◆ WHAT IS EXPECTED
In the entries below, find the line with "code sets no" and the line with "(** Every required". Print those two and everything between them exactly, and nothing else.

◆ SOURCE DATA
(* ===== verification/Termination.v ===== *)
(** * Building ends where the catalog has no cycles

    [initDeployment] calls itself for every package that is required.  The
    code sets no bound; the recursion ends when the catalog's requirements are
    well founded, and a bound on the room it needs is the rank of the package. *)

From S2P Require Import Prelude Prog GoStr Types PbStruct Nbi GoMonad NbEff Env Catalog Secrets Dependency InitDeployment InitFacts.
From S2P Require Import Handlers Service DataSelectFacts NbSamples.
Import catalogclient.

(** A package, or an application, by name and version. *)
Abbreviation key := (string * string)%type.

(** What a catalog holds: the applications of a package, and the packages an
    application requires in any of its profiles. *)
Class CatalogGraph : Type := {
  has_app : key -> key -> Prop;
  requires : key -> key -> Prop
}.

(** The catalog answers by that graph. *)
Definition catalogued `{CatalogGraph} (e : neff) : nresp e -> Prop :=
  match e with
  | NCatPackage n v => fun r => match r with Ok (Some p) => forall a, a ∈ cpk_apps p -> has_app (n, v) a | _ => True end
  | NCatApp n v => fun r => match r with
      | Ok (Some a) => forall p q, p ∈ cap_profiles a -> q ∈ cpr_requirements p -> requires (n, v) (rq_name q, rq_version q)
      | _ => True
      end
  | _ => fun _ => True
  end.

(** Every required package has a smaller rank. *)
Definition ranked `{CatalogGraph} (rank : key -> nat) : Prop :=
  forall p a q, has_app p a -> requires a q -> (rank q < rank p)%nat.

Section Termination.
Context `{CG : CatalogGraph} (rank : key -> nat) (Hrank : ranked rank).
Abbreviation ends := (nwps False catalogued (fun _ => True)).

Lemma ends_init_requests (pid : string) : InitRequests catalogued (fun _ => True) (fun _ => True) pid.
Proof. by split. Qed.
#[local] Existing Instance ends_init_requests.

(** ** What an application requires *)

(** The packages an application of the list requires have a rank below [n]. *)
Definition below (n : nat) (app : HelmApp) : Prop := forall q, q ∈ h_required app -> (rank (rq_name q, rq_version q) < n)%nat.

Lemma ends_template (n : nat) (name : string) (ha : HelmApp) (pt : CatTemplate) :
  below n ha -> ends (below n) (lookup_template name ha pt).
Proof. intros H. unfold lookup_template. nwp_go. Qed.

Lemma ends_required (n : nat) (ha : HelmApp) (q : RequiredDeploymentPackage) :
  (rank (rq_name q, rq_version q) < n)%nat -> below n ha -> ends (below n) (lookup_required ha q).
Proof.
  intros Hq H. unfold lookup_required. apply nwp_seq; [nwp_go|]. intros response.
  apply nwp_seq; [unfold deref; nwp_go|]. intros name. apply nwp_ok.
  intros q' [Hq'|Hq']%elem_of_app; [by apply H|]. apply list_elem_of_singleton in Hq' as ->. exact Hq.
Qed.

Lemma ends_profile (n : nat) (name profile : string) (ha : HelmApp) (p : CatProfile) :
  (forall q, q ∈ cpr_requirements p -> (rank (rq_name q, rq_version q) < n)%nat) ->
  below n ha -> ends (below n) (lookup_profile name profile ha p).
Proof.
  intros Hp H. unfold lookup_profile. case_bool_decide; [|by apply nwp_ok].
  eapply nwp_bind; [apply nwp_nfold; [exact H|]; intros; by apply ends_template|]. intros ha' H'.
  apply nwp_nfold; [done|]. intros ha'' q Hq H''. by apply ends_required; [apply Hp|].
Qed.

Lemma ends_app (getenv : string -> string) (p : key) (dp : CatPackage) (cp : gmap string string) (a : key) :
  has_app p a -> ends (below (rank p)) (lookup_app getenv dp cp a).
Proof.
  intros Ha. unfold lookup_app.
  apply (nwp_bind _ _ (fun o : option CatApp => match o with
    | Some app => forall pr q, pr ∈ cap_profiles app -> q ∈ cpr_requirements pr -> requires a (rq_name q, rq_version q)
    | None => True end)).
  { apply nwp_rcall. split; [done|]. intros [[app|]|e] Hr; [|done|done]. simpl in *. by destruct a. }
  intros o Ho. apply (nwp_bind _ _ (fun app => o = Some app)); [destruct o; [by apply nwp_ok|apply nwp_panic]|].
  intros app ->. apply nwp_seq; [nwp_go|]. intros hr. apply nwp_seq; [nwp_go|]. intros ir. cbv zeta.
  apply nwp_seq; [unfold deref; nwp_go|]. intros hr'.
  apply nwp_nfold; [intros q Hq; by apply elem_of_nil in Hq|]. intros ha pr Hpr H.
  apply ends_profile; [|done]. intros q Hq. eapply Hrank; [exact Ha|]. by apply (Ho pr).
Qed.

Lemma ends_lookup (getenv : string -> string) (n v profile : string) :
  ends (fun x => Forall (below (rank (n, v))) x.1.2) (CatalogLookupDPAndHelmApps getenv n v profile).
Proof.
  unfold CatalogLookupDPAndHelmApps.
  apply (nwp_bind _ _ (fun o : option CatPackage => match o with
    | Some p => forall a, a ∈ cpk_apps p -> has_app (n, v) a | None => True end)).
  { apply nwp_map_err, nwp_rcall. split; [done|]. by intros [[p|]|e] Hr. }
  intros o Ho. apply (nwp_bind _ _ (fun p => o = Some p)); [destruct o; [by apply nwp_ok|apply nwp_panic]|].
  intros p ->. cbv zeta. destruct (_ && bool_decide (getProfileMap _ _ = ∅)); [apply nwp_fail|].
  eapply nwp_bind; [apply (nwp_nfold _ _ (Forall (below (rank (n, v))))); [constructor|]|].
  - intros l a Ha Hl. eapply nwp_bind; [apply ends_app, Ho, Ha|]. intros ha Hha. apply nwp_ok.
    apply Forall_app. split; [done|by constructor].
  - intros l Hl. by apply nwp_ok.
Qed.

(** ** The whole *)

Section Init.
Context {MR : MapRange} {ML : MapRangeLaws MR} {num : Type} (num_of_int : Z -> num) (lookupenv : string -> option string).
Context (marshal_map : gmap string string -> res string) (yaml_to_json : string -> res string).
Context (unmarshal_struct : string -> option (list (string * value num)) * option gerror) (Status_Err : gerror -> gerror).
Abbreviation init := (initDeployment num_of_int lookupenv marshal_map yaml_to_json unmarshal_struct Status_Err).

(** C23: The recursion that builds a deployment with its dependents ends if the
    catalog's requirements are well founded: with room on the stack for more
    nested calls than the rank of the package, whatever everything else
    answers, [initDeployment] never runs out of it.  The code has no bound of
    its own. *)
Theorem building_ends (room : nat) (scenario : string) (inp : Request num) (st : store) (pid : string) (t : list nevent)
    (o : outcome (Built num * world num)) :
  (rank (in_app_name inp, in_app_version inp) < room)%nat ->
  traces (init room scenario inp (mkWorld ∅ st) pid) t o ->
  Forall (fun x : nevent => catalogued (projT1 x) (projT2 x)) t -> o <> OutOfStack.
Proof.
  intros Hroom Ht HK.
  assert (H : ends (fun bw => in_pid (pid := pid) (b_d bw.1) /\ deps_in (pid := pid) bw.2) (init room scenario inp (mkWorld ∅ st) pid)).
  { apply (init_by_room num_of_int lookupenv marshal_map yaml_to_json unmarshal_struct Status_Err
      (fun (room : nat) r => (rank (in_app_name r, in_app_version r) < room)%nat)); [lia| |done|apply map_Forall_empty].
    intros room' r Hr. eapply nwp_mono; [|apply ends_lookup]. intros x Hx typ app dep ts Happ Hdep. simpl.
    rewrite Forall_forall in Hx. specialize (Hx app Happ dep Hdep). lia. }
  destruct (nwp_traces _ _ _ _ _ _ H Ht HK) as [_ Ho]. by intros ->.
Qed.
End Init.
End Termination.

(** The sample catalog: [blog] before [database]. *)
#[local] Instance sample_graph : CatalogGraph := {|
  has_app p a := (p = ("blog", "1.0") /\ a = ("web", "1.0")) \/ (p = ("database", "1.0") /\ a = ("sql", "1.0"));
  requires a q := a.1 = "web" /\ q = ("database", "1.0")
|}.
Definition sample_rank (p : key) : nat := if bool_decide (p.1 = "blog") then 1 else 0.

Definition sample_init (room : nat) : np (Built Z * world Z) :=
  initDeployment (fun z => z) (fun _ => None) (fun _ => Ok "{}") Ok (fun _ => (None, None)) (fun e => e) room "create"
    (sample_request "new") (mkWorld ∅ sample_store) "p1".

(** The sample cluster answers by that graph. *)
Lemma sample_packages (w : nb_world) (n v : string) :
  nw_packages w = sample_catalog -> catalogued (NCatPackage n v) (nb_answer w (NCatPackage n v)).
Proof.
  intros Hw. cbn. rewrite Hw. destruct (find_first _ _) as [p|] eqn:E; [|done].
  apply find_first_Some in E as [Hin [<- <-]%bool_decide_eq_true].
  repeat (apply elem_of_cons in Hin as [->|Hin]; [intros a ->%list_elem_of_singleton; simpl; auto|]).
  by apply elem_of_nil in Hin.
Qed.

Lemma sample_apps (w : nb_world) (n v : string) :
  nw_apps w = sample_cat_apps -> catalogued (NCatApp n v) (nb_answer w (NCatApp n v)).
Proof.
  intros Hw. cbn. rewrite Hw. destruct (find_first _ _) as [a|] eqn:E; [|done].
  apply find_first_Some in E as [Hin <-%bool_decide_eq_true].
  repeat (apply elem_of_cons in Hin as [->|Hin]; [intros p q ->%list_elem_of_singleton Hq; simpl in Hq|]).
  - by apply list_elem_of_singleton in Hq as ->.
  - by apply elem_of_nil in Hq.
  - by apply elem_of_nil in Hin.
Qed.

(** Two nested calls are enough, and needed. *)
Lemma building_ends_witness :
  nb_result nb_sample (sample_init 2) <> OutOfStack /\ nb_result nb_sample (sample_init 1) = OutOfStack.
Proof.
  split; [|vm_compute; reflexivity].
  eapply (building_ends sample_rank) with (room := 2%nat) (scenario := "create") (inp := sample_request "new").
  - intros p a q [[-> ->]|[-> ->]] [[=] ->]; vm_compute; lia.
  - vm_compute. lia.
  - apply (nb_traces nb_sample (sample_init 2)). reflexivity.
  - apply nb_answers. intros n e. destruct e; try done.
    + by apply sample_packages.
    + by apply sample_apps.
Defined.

◆ ANSWER SPACE
    code sets no bound; the recursion ends when the catalog's requirements are
    well founded, and a bound on the room it needs is the rank of the package. *)

From S2P Require Import Prelude Prog GoStr Types PbStruct Nbi GoMonad NbEff Env Catalog Secrets Dependency InitDeployment InitFacts.
From S2P Require Import Handlers Service DataSelectFacts NbSamples.
Import catalogclient.

(** A package, or an application, by name and version. *)
Abbreviation key := (string * string)%type.

(** What a catalog holds: the applications of a package, and the packages an
    application requires in any of its profiles. *)
Class CatalogGraph : Type := {
  has_app : key -> key -> Prop;
  requires : key -> key -> Prop
}.

(** The catalog answers by that graph. *)
Definition catalogued `{CatalogGraph} (e : neff) : nresp e -> Prop :=
  match e with
  | NCatPackage n v => fun r => match r with Ok (Some p) => forall a, a ∈ cpk_apps p -> has_app (n, v) a | _ => True end
  | NCatApp n v => fun r => match r with
      | Ok (Some a) => forall p q, p ∈ cap_profiles a -> q ∈ cpr_requirements p -> requires (n, v) (rq_name q, rq_version q)
      | _ => True
      end
  | _ => fun _ => True
  end.

(** Every required package has a smaller rank. *)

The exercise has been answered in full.